Filed under: Nonfiction, Opinion, Post by: Paula B, Reviews, Uncategorized
It’s now been almost 72 hours since Seattle’s own Sherman Alexie closed the annual national celebration of all things writerly known as AWP. But writers everywhere, and this writer in particular, remain jetlagged and not just because of the 12-hour trips each way for those of us in the east coast.
(Ahem, if you don’t know anything about AWP check out Peter Mountford’s Guide to AWP for People Who Don’t Know What AWP Is.
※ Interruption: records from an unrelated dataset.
(** * The draw-batching engine of otclient: DrawPool and DrawBuffer

    A shallow embedding of [framework/graphics/drawpool.h]: the paint state
    snapshot ([PoolState]), the emitted unit of work ([DrawObject]), the
    cache slot ([DrawBuffer]) and the pool itself ([DrawPool]), followed by
    the properties of the batching engine that the design document states.

    Conventions.
    - C++ integers are [Z] with the wrap-around of their width written out
      where an operation can leave the range.
    - [float] is the kernel's IEEE float; [==] on it is [PrimFloat.eqb].
    - A pointer ([std::shared_ptr], raw pointer) is an optional address.
    - A method that mutates [*this] becomes a function returning the new
      object; a method that must not be called in some state (it would
      dereference an empty optional or index past the end) returns [option].
    - Types and constants that the header only names (they are declared in
      other headers of the framework) are the fields of [Framework]. *)

From Stdlib Require Import ZArith Bool.
From Stdlib Require Import Floats.PrimFloat.
From stdpp Require Import base option list gmap.

Local Open Scope Z_scope.

(** ** What the header takes from the rest of the framework *)

(** [declarations.h], [texture.h], [const.h] and the painter headers give
    the header its value types. Each comes with the comparison the header
    uses on it and the constants the header names. *)
Class Framework := {
  (** [MAX_Z] of [client/const.h]: the deepest map floor. *)
  MAX_Z : Z;
  (** [Matrix3], its [operator==] and the default-constructed matrix. *)
  Matrix3 : Type;
  Matrix3_eq : Matrix3 -> Matrix3 -> bool;
  Matrix3_null : Matrix3;
  (** [Color], its [operator==], the default-constructed colour and
      [Color::white]. *)
  Color : Type;
  Color_eq : Color -> Color -> bool;
  Color_null : Color;
  Color_white : Color;
  (** [Rect], its [operator==] and the value-initialised [Rect{}]. *)
  Rect : Type;
  Rect_eq : Rect -> Rect -> bool;
  Rect_null : Rect;
  (** [Point], its [operator!=] and the value-initialised [Point{}]. *)
  Point : Type;
  Point_ne : Point -> Point -> bool;
  Point_null : Point;
  (** [enum class CompositionMode] with its enumerator [NORMAL]. *)
  CompositionMode : Type;
  CompositionMode_eq : CompositionMode -> CompositionMode -> bool;
  CompositionMode_NORMAL : CompositionMode;
  (** [enum class BlendEquation] with its enumerator [ADD]. *)
  BlendEquation : Type;
  BlendEquation_eq : BlendEquation -> BlendEquation -> bool;
  BlendEquation_ADD : BlendEquation;
  (** [enum class DrawMode] with its enumerator [TRIANGLES]. *)
  DrawMode : Type;
  DrawMode_eq : DrawMode -> DrawMode -> bool;
  DrawMode_TRIANGLES : DrawMode;
  (** [Timer] of [framework/core/timer.h] and a default-constructed one. *)
  Timer : Type;
  Timer_null : Timer;
}.

(** An address; [None] is [nullptr]. *)
Definition ptr : Type := option Z.

(** [==] on two pointers compares the addresses. *)
Definition ptr_eq (p q : ptr) : bool :=
  match p, q with
  | None, None => true
  | Some a, Some b => Z.eqb a b
  | _, _ => false
  end.

(** A [std::function<void()>]: a handle on the stored callable, [None] when
    it is empty. The engine stores and copies closures, it never compares
    them. *)
Definition Closure : Type := option Z.

(** [size_t] on the 64-bit targets the client builds for. *)
Definition SIZE_MAX : Z := 2 ^ 64 - 1.

(** [uint8_t] arithmetic wraps modulo 256. *)
Definition wrap8 (z : Z) : Z := z mod 256.

(** ** DrawPool::DrawOrder *)

Inductive DrawOrder : Type :=
  | NONE
  | FIRST   (* GROUND *)
  | SECOND  (* BORDER *)
  | THIRD   (* BOTTOM & TOP *)
  | FOURTH  (* TOP ~ TOP *)
  | FIFTH   (* ABOVE ALL - MISSILE *)
  | LAST.

(** The enumerator values: [NONE = -1], then counting from [FIRST = 0]. *)
Definition DrawOrder_value (o : DrawOrder) : Z :=
  match o with
  | NONE => -1
  | FIRST => 0
  | SECOND => 1
  | THIRD => 2
  | FOURTH => 3
  | FIFTH => 4
  | LAST => 5
  end.

(** ** DrawBuffer *)

Record DrawBuffer `{Framework} := mkDrawBuffer {
  m_i : Z;                 (* int m_i{ -1 } *)
  m_agroup : bool;         (* bool m_agroup{ true } *)
  m_order : DrawOrder;     (* DrawPool::DrawOrder m_order{ FIRST } *)
  m_ref : Point;           (* Point m_ref *)
  m_hashs : list Z;        (* std::vector<size_t> m_hashs *)
  m_coords : ptr;          (* CoordsBufferPtr m_coords *)
}.

(** [DrawBuffer(order, agroup = true)]. *)
Definition DrawBuffer_new `{Framework} (order : DrawOrder) (agroup : bool) : DrawBuffer :=
  {| m_i := -1; m_agroup := agroup; m_order := order;
     m_ref := Point_null; m_hashs := []; m_coords := None |}.

(** [void invalidate() { m_i = -1; }] *)
Definition invalidate `{Framework} (b : DrawBuffer) : DrawBuffer :=
  {| m_i := -1; m_agroup := m_agroup b; m_order := m_order b;
     m_ref := m_ref b; m_hashs := m_hashs b; m_coords := m_coords b |}.

(** [buffer->m_i = -2; // identifier to say it is a temporary buffer.] *)
Definition createTemporaryBuffer `{Framework} (order : DrawOrder) : DrawBuffer :=
  let buffer := DrawBuffer_new order true in
  {| m_i := -2; m_agroup := m_agroup buffer; m_order := m_order buffer;
     m_ref := m_ref buffer; m_hashs := m_hashs buffer; m_coords := m_coords buffer |}.
(** [take: n]: the first [n] rows; a negative [n] takes from the end of the
    ordered rows. *)
Definition take_rows {A} (n : Z) (l : list A) : list A :=
  if 0 <=? n then firstn (Z.to_nat n) l
  else skipn (length l - Z.to_nat (- n))%nat l.

Definition chat_findUnique (cid : string) : M (option Chat) :=
  fun w => (Ok (find (fun c => String.eqb (chat_id c) cid) (chats w)), w).

Definition chat_findMany (where_ : Chat -> bool) (take : Z) : M (list Chat) :=
  fun w => (Ok (take_rows take (orderBy_createdAt_desc (List.filter where_ (chats w)))), w).

Definition chatMessages_findMany (where_ : ChatMessages -> bool) : M (list ChatMessages) :=
  fun w => match fault_messages (faults w) with
           | Some e => (Throw e, w)
           | None => (Ok (orderBy_createdAt_asc (List.filter where_ (chatMessages w))), w)
           end.

(** ** getChatsByUserId *)

(** [chats.slice(0, end)]. *)
Definition slice0 {A} (l : list A) (end_ : Z) : list A :=
  if 0 <=? end_ then firstn (Z.to_nat end_) l
  else firstn (length l - Z.to_nat (- end_))%nat l.

(** The test [if (s)] on an optional string: [undefined], [null] and the
    empty string do not pass. *)
Definition truthy (s : option string) : option string :=
  match s with
  | Some EmptyString => None
  | Some s' => Some s'
  | None => None
  end.

(** [baseWhere]: the two alternatives of [OR]. *)
Definition baseWhere (id projectId : string) (c : Chat) : bool :=
  (String.eqb (chat_userId c) id && String.eqb (chat_projectId c) projectId)
  || (visibility_eqb (chat_visibility c) PUBLIC && String.eqb (chat_projectId c) projectId).

(** The value returned to the caller. *)
Record Page : Type := {
  page_chats : list Chat;
  hasMore : bool
}.

Definition not_found_message (cursor : string) : string :=
  ("Chat with id " ++ cursor ++ " not found")%string.

Definition getChatsByUserId (p : PaginationParams) : M Page :=
  try_catch
    (let extendedLimit := limit p + 1 in
     let baseWhere := baseWhere (id p) (projectId p) in
     chats <-
       match truthy (startingAfter p) with
       | Some startingAfter =>
           cursorChat <- chat_findUnique startingAfter ;;
           match cursorChat with
           | None => throw (Error (not_found_message startingAfter))
           | Some cursorChat =>
               chat_findMany
                 (fun c => baseWhere c && (chat_createdAt cursorChat <? chat_createdAt c))
                 extendedLimit
           end
       | None =>
           match truthy (endingBefore p) with
           | Some endingBefore =>
               cursorChat <- chat_findUnique endingBefore ;;
               match cursorChat with
               | None => throw (Error (not_found_message endingBefore))
               | Some cursorChat =>
                   chat_findMany
                     (fun c => baseWhere c && (chat_createdAt c <? chat_createdAt cursorChat))
                     extendedLimit
               end
           | None => chat_findMany baseWhere extendedLimit
           end
       end ;;
     let hasMore := Z.of_nat (length chats) >? limit p in
     ret {| page_chats := if hasMore then slice0 chats (limit p) else chats;
            hasMore := hasMore |})
    (fun error =>
       console_error "Failed to get chats by user from database" ;;;
       throw error).
(** The row of a dictionary whose values are all texts: the keys and the
    values as they are. *)
Definition sample_series (product_data : product_dict) : excel_row := product_data.

(** A configuration with the coverage area alone. *)
Definition area_mapping : gmap string mapping_entry :=
  {[ "Phạm vi phủ sóng" := MappingEntry (VStr "National Area") column_note ]}.

(** The values of the coverage-area slot of the payload of a row whose
    area cell is [cell]. *)
Definition area_slot (cell : pyval) : list pyval :=
  attribute_values
    (transform_excel_row_to_api sample_float_repr area_mapping sample_now
       [(VStr "National Area", cell)]).

(** A row whose price is not a number. *)
Definition unpriced_row : excel_row := [
    (VStr "SKUID", VStr "TEST001");
    (VStr "Days", VStr "30");
    (VStr "Giá bán 26.5 ( THM đề xuất)", VStr "on request")
  ].

(** The generic tool with one row loaded and a mapping of three columns,
    the last of which the row does not have. *)
Definition sample_tool : Tool.state :=
  {| Tool.data := Some [(0, sample_row)];
     Tool.column_mapping := [("SKUID", "sku"); ("Days", "days"); ("Region", "region")] |}.

Definition accepting_tool_network : @Tool.network (gmap string pyval) :=
  fun _ _ => Ok created_response.

(** * Properties *)

(** ** Text: the methods of [str] outside ASCII *)

Lemma str_unicode_examples :
  Str.upper "poſt" = "POST"
  /\ Str.upper "straße" = "STRASSE"
  /\ Str.lower "ΟΔΟΣ" = "οδος"
  /\ Str.lower "Không BẮT buộc" = "không bắt buộc"
  /\ Str.strip "  Days " = "Days"
  /\ Str.isdigit "١٢٣" = true
  /\ Str.isdigit "12a" = false
  /\ Str.to_ascii "١٢٣ " = "123 ".
Proof. repeat split; vm_compute; reflexivity. Qed.

(** ** Text: the ASCII characters *)

Lemma char_byte (c : ascii) : Str.char (Str.byte c) = c.
Proof. unfold Str.char, Str.byte. rewrite Nat2Z.id. apply ascii_nat_embedding. Qed.

Lemma digit_byte (c : ascii) : Str.is_digit c = true -> 48 <= Str.byte c <= 57.
Proof.
  unfold Str.is_digit, Str.byte. cbv zeta. intros H.
  apply andb_prop in H as [H1 H2]. apply Nat.leb_le in H1, H2. lia.
Qed.

Lemma code_of_ascii (c : ascii) :
  Str.byte c < 128 -> Str.code_of (String c "") = Some (Str.byte c).
Proof.
  intros H. unfold Str.code_of, Str.encode_cp.
  apply Z.ltb_lt in H. rewrite H, char_byte, String.eqb_refl. reflexivity.
Qed.

Lemma chars_ascii (c : ascii) (r : string) :
  Str.byte c < 128 -> Str.chars (String c r) = String c "" :: Str.chars r.
Proof.
  intros H. unfold Str.chars. cbn [Str.chars_from].
  replace (Str.byte c <? 192) with true by (symmetry; apply Z.ltb_lt; lia).
  reflexivity.
Qed.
His Useful Stereotypes are especially on-point: example 1. Earnest Poet, example 2. Mid Level Writer You’ve Never Heard Of. )
This was my second year attending AWP and I have to say I was a little less dazed and confused but just as googly-eyed as the first time.
There was running into my undergraduate prof., Allen Gee, at the top of the fourth floor escalator on registration day, then later in a rather intense panel on Writing Fictional Characters of Another Race led by the phenomenal Randa Jarrar and Mat Johnson among others. (I chased them both after the panel and hope to feature them on StS soon!)
While womanning the StS table at the bookfair along with StS Asst. Poetry Editor, Alicia P, I saw and invited (manhandled-fawned) over the Great Joy Harjo whom we featured back in November, and yes there were pictures and yes this is us bragging.
There was the joy in Joy Castro‘s packed panel on Family Trouble: Memoirists on the Hazards and Rewards of Revealing Family which offered touching and surprisingly humorous tales of the logistical and emotional negotiations endured when writing about everything from incest and sex addition to adoption and parenting and autism. StS will work tirelessly to bring Joy to you in the near future.
Dorothy Allison was greatly missed at Lambda’s 25 for 25, but at least I was able to see Butterfly Boy’s Rigoberto Gonzalez in action. Then, there was the pleasure of a first-time reading with Chang-Rae Lee and the discovery of the lazy charm of Chris Abani. (You had to be there! Were you? Tell us about it in the comments! But rest assured Abani would approve of my qualifier.)
Finding and sitting next to former StS Blog Editor, Sheila McMullin, at The (She) Devil Inside: Unlikeable Women in Fiction, where Samantha Chang and others referred to Edith Wharton and Claire Messud’s work to illustrate how Likeable = Respectable in literature and in life, was a special treat. And an impromptu reunion with StS featured poet Javier Huerta in the convention lobby and later at a ConTinta/CantoMundo offsite reading moved me so, it’ll have to be its own post.
So l’ll stop here and not bore you with any more of my literary stalking, or with what could very well have been three George Saunders sightings –Asst. Fiction Editor, Julie D. is my witness–except we couldn’t be sure. We were too tired and either non or under-inebriated to approach him, though he was, we swear, no more than 5 feet away all three times.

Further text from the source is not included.